(* ===== verification/SampleCodec.v ===== *)
(** * A concrete JSON codec

    The wire format of the platform is JSON, printed and parsed by Python's
    [json] module.  The theorems about the wire hold for every codec whose parser
    reads back what its printer wrote; this file gives one such codec over the
    values of the model, through stdpp's generic trees, so that the hypothesis is
    known to be satisfiable. *)

From stdpp Require Import countable.
From S2P Require Import Prelude PyNum ExecutionBus.

Abbreviation leaf := (bool + Z + string)%type.
Fixpoint json_tree (j : json) : gen_tree leaf :=
  match j with
  | JNull => GenNode 0 []
  | JBool b => GenLeaf (inl (inl b))
  | JNum n => GenLeaf (inl (inr n))
  | JFloat bits => GenNode 4 [GenLeaf (inl (inr bits))]
  | JStr s => GenLeaf (inr s)
  | JArr l => GenNode 1 (json_tree <$> l)
  | JObj m => GenNode 2 (map_fold (λ k v acc, GenNode 3 [GenLeaf (inr k); json_tree v] :: acc) [] m)
  end.
Fixpoint tree_json (t : gen_tree leaf) : json :=
  match t with
  | GenLeaf (inl (inl b)) => JBool b
  | GenLeaf (inl (inr n)) => JNum n
  | GenLeaf (inr s) => JStr s
  | GenNode 4 [GenLeaf (inl (inr bits))] => JFloat bits
  | GenNode 1 l => JArr (tree_json <$> l)
  | GenNode 2 l => JObj (list_to_map ((λ t, match t with
       | GenNode _ [GenLeaf (inr k); v] => (k, tree_json v) | _ => (""%string, JNull) end) <$> l))
  | GenNode _ _ => JNull
  end.

Fixpoint json_size (j : json) : nat :=
  match j with
  | JArr l => S (sum_list (json_size <$> l))
  | JObj m => S (map_fold (λ _ v acc, json_size v + acc)%nat 0%nat m)
  | _ => 0%nat
  end.

Lemma json_size_obj m k v : m !! k = Some v → (json_size v < json_size (JObj m))%nat.
Proof.
  intros Hk. simpl. rewrite (map_fold_delete_L _ _ k v m); [lia| |done]. intros; lia.
Qed.
Lemma json_size_arr l v : v ∈ l → (json_size v < json_size (JArr l))%nat.
Proof.
  intros Hv. simpl. apply list_elem_of_split in Hv as (l1 & l2 & ->).
  rewrite fmap_app. simpl. induction (json_size <$> l1); simpl; lia.
Qed.

Lemma tree_json_tree j : tree_json (json_tree j) = j.
Proof.
  induction j as [j IH] using (induction_ltof1 _ json_size). unfold ltof in IH.
  destruct j as [| b|n|bits|s|l|m]; try reflexivity; simpl; f_equal.
  - rewrite <- list_fmap_compose. transitivity (id <$> l); [|apply list_fmap_id].
    apply list_fmap_ext. intros i x Hx. apply IH, json_size_arr. by eapply list_elem_of_lookup_2.
  - rewrite map_fold_foldr. transitivity (list_to_map (map_to_list m) : gmap string json);
      [|apply list_to_map_to_list]. f_equal.
    assert (∀ k v, (k, v) ∈ map_to_list m → tree_json (json_tree v) = v) as H.
    { intros k v Hkv%elem_of_map_to_list. by eapply IH, json_size_obj. }
    clear IH. induction (map_to_list m) as [|[k v] kvs IH]; [done|]. cbn. f_equal.
    + f_equal. eapply H. apply list_elem_of_here.
    + apply IH. intros k' v' ?. eapply H. by apply list_elem_of_further.
Qed.

#[export] Instance json_eq_dec : EqDecision json.
Proof.
  intros j1 j2. destruct (decide (json_tree j1 = json_tree j2)) as [H|H].
  - left. by rewrite <- (tree_json_tree j1), H, tree_json_tree.
  - right. congruence.
Defined.

Fixpoint pos_bytes (p : positive) : bytes :=
  match p with
  | xH => []
  | xO p => Byte.x30 :: pos_bytes p
  | xI p => Byte.x31 :: pos_bytes p
  end.
Fixpoint bytes_pos (b : bytes) : positive :=
  match b with
  | [] => xH
  | Byte.x31 :: b => xI (bytes_pos b)
  | _ :: b => xO (bytes_pos b)
  end.
Lemma bytes_pos_bytes p : bytes_pos (pos_bytes p) = p.
Proof. induction p; simpl; congruence. Qed.

Definition sample_dumps (j : json) : bytes := pos_bytes (encode (json_tree j)).
Definition sample_loads (b : bytes) : option json := tree_json <$> countable.decode (bytes_pos b).

Lemma sample_codec j : sample_loads (sample_dumps j) = Some j.
Proof.
  unfold sample_loads, sample_dumps. rewrite bytes_pos_bytes, decode_encode. simpl.
  by rewrite tree_json_tree.
Qed.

☆ ☆ ☆ ☆

Wherever the line holding "Lemma json_size_arr l" falls in the entries above, copy exactly from it through the line holding "- rewrite map_fold_foldr.", inclusive, and add nothing.

Lemma json_size_arr l v : v ∈ l → (json_size v < json_size (JArr l))%nat.
Proof.
  intros Hv. simpl. apply list_elem_of_split in Hv as (l1 & l2 & ->).
  rewrite fmap_app. simpl. induction (json_size <$> l1); simpl; lia.
Qed.

Lemma tree_json_tree j : tree_json (json_tree j) = j.
Proof.
  induction j as [j IH] using (induction_ltof1 _ json_size). unfold ltof in IH.
  destruct j as [| b|n|bits|s|l|m]; try reflexivity; simpl; f_equal.
  - rewrite <- list_fmap_compose. transitivity (id <$> l); [|apply list_fmap_id].
    apply list_fmap_ext. intros i x Hx. apply IH, json_size_arr. by eapply list_elem_of_lookup_2.
  - rewrite map_fold_foldr. transitivity (list_to_map (map_to_list m) : gmap string json);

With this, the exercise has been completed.